B. Réponse du gouvernement
B. Réponse du gouvernement
- 114. Dans sa communication en date du 1er juin 1979, le gouvernement d'Antigua explique que la grande majorité des membres de la profession enseignante sont des fonctionnaires titularisés et, en tant que tels, sont exclus de l'application du code du travail antiguais de 1975. De nombreuses années avant l'adoption du code, les enseignants s'étaient constitués en un syndicat, lequel avait été enregistré en vertu de la loi sur les syndicats qui était en vigueur à l'époque mais qui a été abrogée par l'article G.26 du code du travail.

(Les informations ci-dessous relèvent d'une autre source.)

Lemma lookup_inserted_type : inserted_bytes bs n start record !! 2 = bs !! 2.
Proof.
  pose proof (slice_inserted_other 2 3) as Hs.
  assert (forall l : bytes, slice 2 3 l !! 0 = l !! 2) as Hl.
  { intros l. rewrite lookup_slice. by rewrite decide_True by lia. }
  rewrite <-Hl, Hs, Hl; [done|page_lia|page_lia|page_lia].
Qed.
End inserted.

(** ** The operations *)

Lemma slot_holds_mono (bs bs' : bytes) (lo lo' : Z) (e : Z * Z) (r : option bytes) :
  (lo' <= lo)%Z -> (0 <= lo)%Z ->
  (forall hi a, (lo <= Z.of_nat a)%Z -> slice a hi bs' = slice a hi bs) ->
  slot_holds bs lo e r -> slot_holds bs' lo' e r.
Proof.
  intros Hlo Hpos Hsl. destruct r as [r|]; [|done]. intros (H1 & H2 & H3 & H4).
  split; [lia|]. split; [done|]. split; [done|]. rewrite Hsl; [done|lia].
Qed.

(** The page after a successful insertion. *)
Definition inserted_page (p : Page) (rs : list (option bytes)) (record : bytes) : Page :=
  mkPage (page_type p)
    (inserted_bytes (page_bytes p) (length rs) (free_end p - Z.of_nat (length record)) record).

Lemma page_insert_eq (p : Page) (rs : list (option bytes)) (record : bytes) :
  page_rep p rs ->
  page_insert record p =
    if decide (Z.of_nat (SLOT_LEN + length record) <= free_end p - free_start p)%Z
    then (Ok (Z.of_nat (length rs)), inserted_page p rs record)
    else (Err (Full (SLOT_LEN + length record) (Z.to_nat (free_end p - free_start p))), p).
Proof.
  intros Hp. pose proof Hp as [Hl _ _ Hn Hfs He _]. pose proof (page_rep_bounds _ _ Hp) as Hb.
  unfold page_insert. rewrite (free_space_rep _ _ Hp).
  destruct (Z.ltb_spec (free_end p - free_start p) (Z.of_nat (SLOT_LEN + length record))) as [Hlt|Hge].
  { by rewrite decide_False by lia. }
  rewrite decide_True by lia. unfold PAGE_SIZE, PAGE_HEADER_LEN, SLOT_LEN in *.
  rewrite u64_small by width_lia.
  set (start := (free_end p - Z.of_nat (length record))%Z) in *.
  rewrite (proj2 (Z.leb_le _ _)) by (rewrite Hl; lia).
  assert (length (copy_at (page_bytes p) (Z.to_nat start) record) = 4096) as Hl1.
  { rewrite length_copy_at; lia. }
  assert (num_slots (set_bytes (copy_at (page_bytes p) (Z.to_nat start) record) p) =
    Z.of_nat (length rs)) as Hn1.
  { rewrite <-Hn. unfold num_slots, read_u16. simpl. f_equal. apply slice_copy_other; lia. }
  assert (free_start (set_bytes (copy_at (page_bytes p) (Z.to_nat start) record) p) =
    free_start p) as Hf1.
  { unfold free_start, read_u16. simpl. f_equal. apply slice_copy_other; lia. }
  rewrite Hn1. unfold slot_in_range. simpl page_bytes. rewrite Hl1.
  rewrite bool_decide_eq_true_2 by (unfold slot_base, PAGE_HEADER_LEN, SLOT_LEN; lia).
  set (b := slot_base (Z.of_nat (length rs))) in *.
  assert (14 <= b /\ b + 4 <= Z.to_nat start) as [Hb1 Hb2].
  { unfold b, slot_base, PAGE_HEADER_LEN, SLOT_LEN. lia. }
  unfold inserted_page, inserted_bytes, set_free_end, set_free_start, set_num_slots, set_slot,
    set_bytes. cbn [page_type page_bytes]. fold start b.
  unfold set_bytes, free_start in Hf1, Hfs |- *. cbn [page_bytes] in Hf1 |- *.
  rewrite !read_write_u16_other by lengths. rewrite Hf1, Hfs.
  rewrite !u16_small by lia. unfold PAGE_HEADER_LEN, SLOT_LEN.
  replace (Z.of_nat (16 + length rs * 4) + Z.of_nat 4)%Z with (Z.of_nat (16 + S (length rs) * 4)) by lia.
  replace (Z.of_nat (length rs) + 1)%Z with (Z.of_nat (S (length rs))) by lia. done.
Qed.
(* ===== verification/PageRun.v ===== *)
(** * PageRun: pages through their public operations

    A slotted page as an abstract table of records with a count of free bytes, and the refinement of
    any sequence of the page's operations, on every branch and through the codec. *)
From S2P Require Export PageSpec.

(** A call of the public interface, and its result. *)
Inductive PageCall :=
| PageInsert (record : bytes)
| PageDelete (slot : nat)
| PageGet (slot : nat)
| PageSlots
| PageReload.

Inductive PageAnswer :=
| AnsSlot (r : Res PageError SlotId)
| AnsUnit (r : Res PageError unit)
| AnsRecord (r : Res PageError bytes)
| AnsSlots (r : option (list SlotId)).

(** The call on a page. [PageReload] writes the page out and reads it back. *)
Definition page_call `{Crc32} (c : PageCall) (p : Page) : PageAnswer * Page :=
  match c with
  | PageInsert record => let '(r, p') := page_insert record p in (AnsSlot r, p')
  | PageDelete slot => let '(r, p') := page_delete (Z.of_nat slot) p in (AnsUnit r, p')
  | PageGet slot => (AnsRecord (page_get (Z.of_nat slot) p), p)
  | PageSlots => (AnsSlots (slot_ids p), p)
  | PageReload =>
      match page_decode (page_encode p) with
      | Ok p' => (AnsUnit (Ok tt), p')
      | Err e => (AnsUnit (Err e), p)
      | Panic => (AnsUnit Panic, p)
      | Crash => (AnsUnit Crash, p)
      end
  end.

(** What a page promises: the records by slot, [None] for a deleted one, and the free bytes, which a
    deletion does not give back. *)
Record Table := mkTable {
  tb_records : list (option bytes);
  tb_free : Z;
}.

Definition empty_table : Table := mkTable [] (Z.of_nat (PAGE_SIZE - PAGE_HEADER_LEN)).

Definition table_call (c : PageCall) (t : Table) : PageAnswer * Table :=
  let '(mkTable rs free) := t in
  match c with
  | PageInsert record =>
      let needed := SLOT_LEN + length record in
      if decide (Z.of_nat needed <= free)%Z
      then (AnsSlot (Ok (Z.of_nat (length rs))), mkTable (rs ++ [Some record]) (free - Z.of_nat needed))
      else (AnsSlot (Err (Full needed (Z.to_nat free))), t)
  | PageDelete slot =>
      match rs !! slot with
      | Some (Some _) => (AnsUnit (Ok tt), mkTable (<[slot := None]> rs) free)
      | _ => (AnsUnit (Err (InvalidSlot (Z.of_nat slot))), t)
      end
  | PageGet slot =>
      (AnsRecord (match rs !! slot with Some (Some r) => Ok r | _ => Err (InvalidSlot (Z.of_nat slot)) end), t)
  | PageSlots => (AnsSlots (Some (live_slots rs)), t)
  | PageReload => (AnsUnit (Ok tt), t)
  end.

(** The answers to a list of calls, and the state after them. *)
Fixpoint run_calls {St : Type} (step : PageCall -> St -> PageAnswer * St) (cs : list PageCall) (st : St) :
    list PageAnswer * St :=
  match cs with
  | [] => ([], st)
  | c :: cs' =>
      let '(a, st') := step c st in
      let '(r, st2) := run_calls step cs' st' in
      (a :: r, st2)
  end.

(** ** The refinement *)

(** The page holds the table. *)
Definition holds_table (t : PageType) (p : Page) (tb : Table) : Prop :=
  page_type p = t /\ page_rep p (tb_records tb) /\ free_space p = tb_free tb.

Lemma same_free (p p' : Page) (rs rs' : list (option bytes)) :
  page_rep p rs -> page_rep p' rs' -> length rs' = length rs -> free_end p' = free_end p ->
  free_space p' = free_space p.
Proof.
  intros Hp Hp' Hl He. rewrite (free_space_rep _ _ Hp), (free_space_rep _ _ Hp'), He.
  by rewrite (pr_start _ _ Hp), (pr_start _ _ Hp'), Hl.
Qed.

Section page_run.
Context `{Crc32}.

Lemma page_new_table (t : PageType) : holds_table t (page_new t) empty_table.
Proof. split; [done|]. split; [apply page_new_rep|]. by destruct t; vm_compute. Qed.

Lemma page_insert_table (t : PageType) (record : bytes) (p : Page) (tb : Table) :
  holds_table t p tb ->
  (page_call (PageInsert record) p).1 = (table_call (PageInsert record) tb).1 /\
  holds_table t (page_call (PageInsert record) p).2 (table_call (PageInsert record) tb).2.
Proof.
  destruct tb as [rs free]. intros (Ht & Hp & Hf). cbn [tb_records tb_free page_call table_call] in *.
  rewrite (page_insert_eq p rs record Hp), <-(free_space_rep p rs Hp), Hf. case_decide as Hd; [|by split].
  rewrite <-Hf, (free_space_rep p rs Hp) in Hd. destruct (page_insert_rep p rs record Hp Hd) as [Hp' Hf'].
  split; [done|]. split; [done|]. split; [done|]. cbn [snd tb_free].
  by rewrite (free_space_rep _ _ Hp'), Hf', <-(free_space_rep p rs Hp), Hf.
Qed.

Lemma free_end_set_slot (p : Page) (rs : list (option bytes)) (i : nat) (offset len : Z) :
  page_rep p rs -> i < length rs -> free_end (set_slot (Z.of_nat i) offset len p) = free_end p.
Proof.
  intros Hp Hi. pose proof (page_rep_bounds _ _ Hp). pose proof (pr_len _ _ Hp).
  unfold free_end, set_slot, set_bytes. cbn [page_bytes].
  rewrite !read_write_u16_other; rewrite ?length_write_u16; page_lia.
Qed.

Lemma page_delete_table (t : PageType) (slot : nat) (p : Page) (tb : Table) :
  holds_table t p tb ->
  (page_call (PageDelete slot) p).1 = (table_call (PageDelete slot) tb).1 /\
  holds_table t (page_call (PageDelete slot) p).2 (table_call (PageDelete slot) tb).2.
Proof.
  destruct tb as [rs free]. intros (Ht & Hp & Hf). cbn [tb_records tb_free page_call table_call] in *.
  pose proof (page_delete_rep p rs slot Hp) as Hd.
  destruct (rs !! slot) as [[r|]|] eqn:E; [|by rewrite Hd..].
  destruct Hd as (p' & Hd & Hp'). rewrite Hd. split; [done|]. cbn [snd].
  pose proof (lookup_lt_Some _ _ _ E) as Hi.
  assert (exists len, p' = set_slot (Z.of_nat slot) TOMBSTONE_OFFSET len p) as [len ->].
  { unfold page_delete in Hd. destruct (_ <=? _)%Z; [done|]. destruct (slot_in_range _ p); [|done].
    destruct (slot_offset_len p _) as [o l]. destruct (_ =? _)%Z; [done|]. injection Hd as <-. by eexists. }
  split; [done|]. split; [done|]. cbn [tb_free]. rewrite <-Hf.
  apply (same_free p _ rs (<[slot := None]> rs)); [done|done|by rewrite length_insert|].
  by apply (free_end_set_slot p rs).
Qed.

Lemma page_reload_table (t : PageType) (p : Page) (tb : Table) :
  holds_table t p tb ->
  (page_call PageReload p).1 = (table_call PageReload tb).1 /\
  holds_table t (page_call PageReload p).2 (table_call PageReload tb).2.
Proof.
  destruct tb as [rs free]. intros (Ht & Hp & Hf). cbn [tb_records tb_free page_call table_call] in *.
  rewrite (page_decode_encode p rs Hp). pose proof (page_rep_encode p rs Hp) as Hp'.
  split; [done|]. split; [done|]. split; [done|]. cbn [snd tb_free]. rewrite <-Hf.
  apply (same_free p _ rs rs); [done|done|done|].
  unfold free_end, read_u16. cbn [page_bytes]. rewrite slice_encode_other; [done|apply Hp|lia].
Qed.

(** One call. *)
Lemma page_call_table (t : PageType) (c : PageCall) (p : Page) (tb : Table) :
  holds_table t p tb ->
  (page_call c p).1 = (table_call c tb).1 /\ holds_table t (page_call c p).2 (table_call c tb).2.
Proof.
  intros Hh. destruct c as [record|slot|slot| |];
    [by apply page_insert_table|by apply page_delete_table| | |by apply page_reload_table];
    destruct tb as [rs free]; (split; [|exact Hh]); destruct Hh as (_ & Hp & _); cbn [tb_records] in Hp;
    cbn [page_call table_call fst]; [by rewrite (page_get_rep p rs slot Hp)|by rewrite (slot_ids_rep p rs Hp)].
Qed.

Lemma run_calls_table (t : PageType) (cs : list PageCall) (p : Page) (tb : Table) :
  holds_table t p tb ->
  (run_calls page_call cs p).1 = (run_calls table_call cs tb).1 /\
  holds_table t (run_calls page_call cs p).2 (run_calls table_call cs tb).2.
Proof.
  revert p tb. induction cs as [|c cs IH]; intros p tb Hh; [done|]. cbn [run_calls].
  destruct (page_call_table t c p tb Hh) as [Ha Hh'].
  destruct (page_call c p) as [a p'], (table_call c tb) as [a' tb']. cbn [fst snd] in *. subst a'.
  destruct (IH p' tb' Hh') as [Hr Hh2].
  destruct (run_calls page_call cs p') as [r p2], (run_calls table_call cs tb') as [r' tb2].
  cbn [fst snd] in *. by subst r'.
Qed.

(** C34: A page is a table of records: from a new page, whatever is inserted, deleted, looked up, listed,
    and written out and read back, in any order, every call answers what the table answers, errors
    and the byte counts in them included, so that no call panics; and the page stays well formed
    in every state: header, slot directory and records lie in the page without overlapping the
    free space, every slot in use has exactly the bytes that were inserted, and the type of the
    page never changes. *)
Theorem page_is_table (t : PageType) (cs : list PageCall) :
  let run := run_calls page_call cs (page_new t) in
  let spec := run_calls table_call cs empty_table in
  run.1 = spec.1 /\ page_type run.2 = t /\ page_rep run.2 (tb_records spec.2) /\
  free_space run.2 = tb_free spec.2.
Proof. apply run_calls_table, page_new_table. Qed.
End page_run.

(** Concrete answers: a page that fills up. *)
Lemma example_page_run :
  (run_calls (@page_call sum_crc32)
    [PageInsert [x61]; PageInsert (replicate 4072 x62); PageReload; PageDelete 0; PageGet 0; PageSlots; PageGet 1]
    (page_new Data)).1 =
  [AnsSlot (Ok 0%Z); AnsSlot (Err (Full 4076 4075)); AnsUnit (Ok tt); AnsUnit (Ok tt);
   AnsRecord (Err (InvalidSlot 0%Z)); AnsSlots (Some []); AnsRecord (Err (InvalidSlot 1%Z))].
Proof. vm_compute. reflexivity. Qed.
(* ===== verification/PageStore.v ===== *)
(** * PageStore: the storage backends of the buffer pool

    Models [crates/storage/src/page_store.rs]: the trait [PageStore] as a type class, the
    in-memory implementation and the one over a [Store]. *)
From S2P Require Export StoreSpec Page.

(** [type PageId = u64]. *)
Abbreviation PageId := Z.

(** [trait PageStore]: the operations of a backend of state [S] whose errors are [E]. *)
Class PageStore (S E : Type) := {
  read_page : PageId -> M S E (option Page);
  write_page : PageId -> Page -> M S E unit;
  allocate_page_id : M S E PageId;
}.

(** The [?] of a pure fallible function. *)
Definition lift_res {S E1 E A : Type} (f : E1 -> E) (r : Res E1 A) : M S E A := fun s w =>
  match r with
  | Ok a => (Ok a, s, w)
  | Err e => (Err (f e), s, w)
  | Panic => (Panic, s, w)
  | Crash => (Crash, s, w)
  end.

(** [Option::unwrap] and [expect]. *)
Definition unwrap {S E A : Type} (o : option A) : M S E A :=
  match o with
  | Some a => mret a
  | None => panic
  end.

(** ** The in-memory backend *)

(** [struct MemPageStore]. *)
Record MemPageStore := mkMem {
  mem_pages : gmap PageId Page;
  mem_next_id : PageId;
}.

Definition mem_new : MemPageStore := mkMem ∅ 1.

Definition mem_read_page (id : PageId) : M MemPageStore Empty_set (option Page) :=
  self ← get_state;
  mret (mem_pages self !! id).

Definition mem_write_page (id : PageId) (page : Page) : M MemPageStore Empty_set unit :=
  modify (fun self => mkMem (<[id := page]> (mem_pages self)) (mem_next_id self)).

Definition mem_allocate_page_id : M MemPageStore Empty_set PageId :=
  self ← get_state;
  modify (fun self => mkMem (mem_pages self) (u64_add (mem_next_id self) 1));;
  mret (mem_next_id self).

#[export] Instance MemPageStore_PageStore : PageStore MemPageStore Empty_set := {|
  read_page := mem_read_page;
  write_page := mem_write_page;
  allocate_page_id := mem_allocate_page_id;
|}.

(** ** The backend over a store *)

(** [enum LogPageStoreError]. *)
Inductive LogPageStoreError :=
| LpsStore (e : StoreError)
| LpsPage (e : PageError)
| WrongLength (id : PageId) (len : nat).

(** [struct LogPageStore]. *)
Record LogPageStore := mkLps {
  lps_store : Store;
  lps_next_id : PageId;
}.

Definition set_lps_store (st : Store) (s : LogPageStore) : LogPageStore := mkLps st (lps_next_id s).

(** [LogPageStore::key]. *)
Definition lps_key (id : PageId) : bytes := be_bytes 8 id.

(** The greatest page id among the keys of a scan. *)
Definition max_page_id (entries : list (bytes * bytes)) : option PageId :=
  foldl (fun m e =>
    if length e.1 =? 8 then Some (match m with Some m => Z.max m (be_val e.1) | None => be_val e.1 end)
    else m) None entries.

(** [max_id.map(|m| m + 1).unwrap_or(1)]. *)
Definition next_page_id_after (m : option PageId) : PageId :=
  match m with
  | Some m => u64_add m 1
  | None => 1
  end.

Section log_page_store.
Context `{Crc32, DirOrder}.

(** [LogPageStore::open]. *)
Definition lps_open (dir : path) : M unit LogPageStoreError LogPageStore :=
  store ← map_err LpsStore (store_open dir);
  mret (mkLps store (next_page_id_after (max_page_id (scan store [])))).

Definition lps_read_page (id : PageId) : M LogPageStore LogPageStoreError (option Page) :=
  self ← get_state;
  match store_get (lps_store self) (lps_key id) with
  | None => mret None
  | Some bs =>
      if negb (length bs =? PAGE_SIZE) then throw (WrongLength id (length bs))
      else page ← lift_res LpsPage (page_decode bs); mret (Some page)
  end.

Definition lps_write_page (id : PageId) (page : Page) : M LogPageStore LogPageStoreError unit :=
  zoom lps_store set_lps_store (map_err LpsStore (store_put (lps_key id) (page_encode page))).

Definition lps_allocate_page_id : M LogPageStore LogPageStoreError PageId :=
  self ← get_state;
  modify (fun self => mkLps (lps_store self) (u64_add (lps_next_id self) 1));;
  mret (lps_next_id self).

#[export] Instance LogPageStore_PageStore : PageStore LogPageStore LogPageStoreError := {|
  read_page := lps_read_page;
  write_page := lps_write_page;
  allocate_page_id := lps_allocate_page_id;
|}.
End log_page_store.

L'arrêté de 1967 portant Constitution d'Antigua protège le droit de constituer un syndicat et d'autres associations et d'y adhérer (article 11) sous réserve toutefois de toute autre loi qui "impose des restrictions aux fonctionnaires". Les membres de la profession enseignante sont des "fonctionnaires" et le Parlement a exclu tous les "fonctionnaires titularisés" de la protection du code du travail.
- 115. Au début de 1978, date prévue pour une élection générale à l'AUT, un petit groupe de militants a organisé le scrutin de telle sorte que seules des personnes soigneusement choisies ont été convoquées. Le corps enseignant comprenait plus de 600 personnes mais seulement 120 d'entre elles avaient été informées. Parmi ceux qui n'avaient pas été prévenus figure même un vice-président du syndicat. Un simulacre d'élection a eu lieu et seuls les militants ont été élus; un enseignant qui n'avait pas fini son stage est devenu secrétaire général, et quelques-uns des autres élus étaient encore étudiants d'un établissement de formation des enseignants. Immédiatement après, le gros des enseignants a retiré son appui au syndicat. Quelque temps après l'élection, le pays a connu une réorganisation ministérielle et un nouveau ministre de l'Education a été désigné.
- 116. Selon le gouvernement, l'AUT a lancé une campagne publique tendant à mobiliser l'opinion publique contre lui, en utilisant des moyens tels que circulaires, articles de presse, visites au domicile des enseignants et des parents, discussions avec les écoliers, dans les locaux scolaires, pour les encourager à établir des piquets de grève autour des bureaux de l'administration et organiser des défilés, lettres adressées à diverses institutions pour soulever l'opinion internationale. Le gouvernement joint à sa réponse divers exemples des textes ayant été distribués. Ainsi, un article publié dans le numéro d'octobre 1978 du périodique "New Teacher", et signé du secrétaire général du syndicat, décrit le ministre de l'Education comme étant un "maniaque de la volonté de puissance".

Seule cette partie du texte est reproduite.